The seminary, under the presidency of Sydnor L. Stealey, began offering classes in 1951 on the campus of Wake Forest College. When the college moved in 1956 to Winston-Salem, North Carolina, Southeastern acquired the whole campus. In 1963, Stealey retired and Olin T. Binkley was elected the new president. Under his leadership, the Bachelor of Divinity (B.Div.) degree transitioned into the Master of Divinity (M.Div.) degree, and the Master of Religious Education (MRE) and the Doctor of Ministry (D.Min.) degrees were instituted. Binkley was also an equal-rights supporter. He retired in 1974 and was succeeded by W. Randall Lolley. During his presidency, enrollment at the seminary more than doubled. Under demands from an increasingly fundamentalist Board of Trustees, Lolley resigned in 1987 and was succeeded the following year by Lewis A. Drummond. Billy Graham attended Drummond's inauguration. Drummond's time was marked by a large amount of turnover in the faculty and a decline in enrollment. He retired in the spring of 1992. The fifth elected president of Southeastern was L. Paige Patterson, a theological and political conservative, who reorganized the seminary on conservative lines, as well as upgrading degree programs and introducing doctoral degrees. Patterson's years at the school were another season of growth. He took the same position at Southwestern Baptist Theological Seminary in 2004, being replaced by Daniel L. Akin, who took a similar approach.

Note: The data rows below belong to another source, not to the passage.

(* ===== verification/LeaveFinality.v ===== *)
(** * Decided leaves are final

    Invariants of the decision maker's departures, leaves and connection
    generations over every history of its operations: a decided leave never
    changes and is announced once, a dropped leave carries a count only with
    the finalization proof, and a connection generation that ended never comes
    back. *)

From Stdlib Require Import ZArith Lia.
From stdpp Require Import gmap sorting list.
From S2P Require Import Prelude.
From S2P Require Import Wire.
From S2P Require Import Presence.
From S2P Require Import Law.
From S2P Require Import Delivery.
From S2P Require Import SyncTracker.
From S2P Require Import Seen.
From S2P Require Import Slot.
From S2P Require Import Maker.
From S2P Require Import Departure.

Open Scope Z_scope.

(** ** The invariant *)

(** A dropped leave carries a count only with the proof. *)
Definition proven (d : LeaveDirective) : Prop :=
  ld_reason d = LEAVE_REASON_DROPPED -> is_Some (ld_final_turn_count d) -> ld_finalized d = true.

Record maker_ok (m : Maker) : Prop := {
  mk_decided : forall s d, decided_leaves (lv m) !! s = Some d ->
    is_Some (departures (lv m) !! s) /\ ld_slot d = s /\ proven d;
  mk_slots : forall s, is_Some (departures (lv m) !! s) -> slots (conns m) !! s = None;
  mk_up : forall s e, connection_states (conns m) !! s = Some (Up e) ->
    e ∉ default ∅ (retired_connection_epochs (conns m) !! s);
  mk_peaks : bm_shape TARGET_FLOOR_BUCKETS (target_peaks (buf m));
}.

In 2006, Southeastern opened the L. Russ Bush Center for Faith and Culture, named in honor of L. Russ Bush, who served as Southeastern’s academic dean under both Drummond and Patterson. In October of that year, Southeastern dedicated the Prince Building for facilities management. Patterson Hall was dedicated in 2008 to house classrooms and academic suites for several of Southeastern’s programs and initiatives, including The L. Russ Bush Center for Faith and Culture, The Center for Preaching and Pastoral Leadership, Global Theological Initiatives, and twenty-two faculty offices.

Lea Laboratory was built in 1887–88, and was listed on the National Register of Historic Places in 1975.

The seminary was granted an exception to Title IX in 2016, allowing it to legally discriminate against LGBT students for religious reasons.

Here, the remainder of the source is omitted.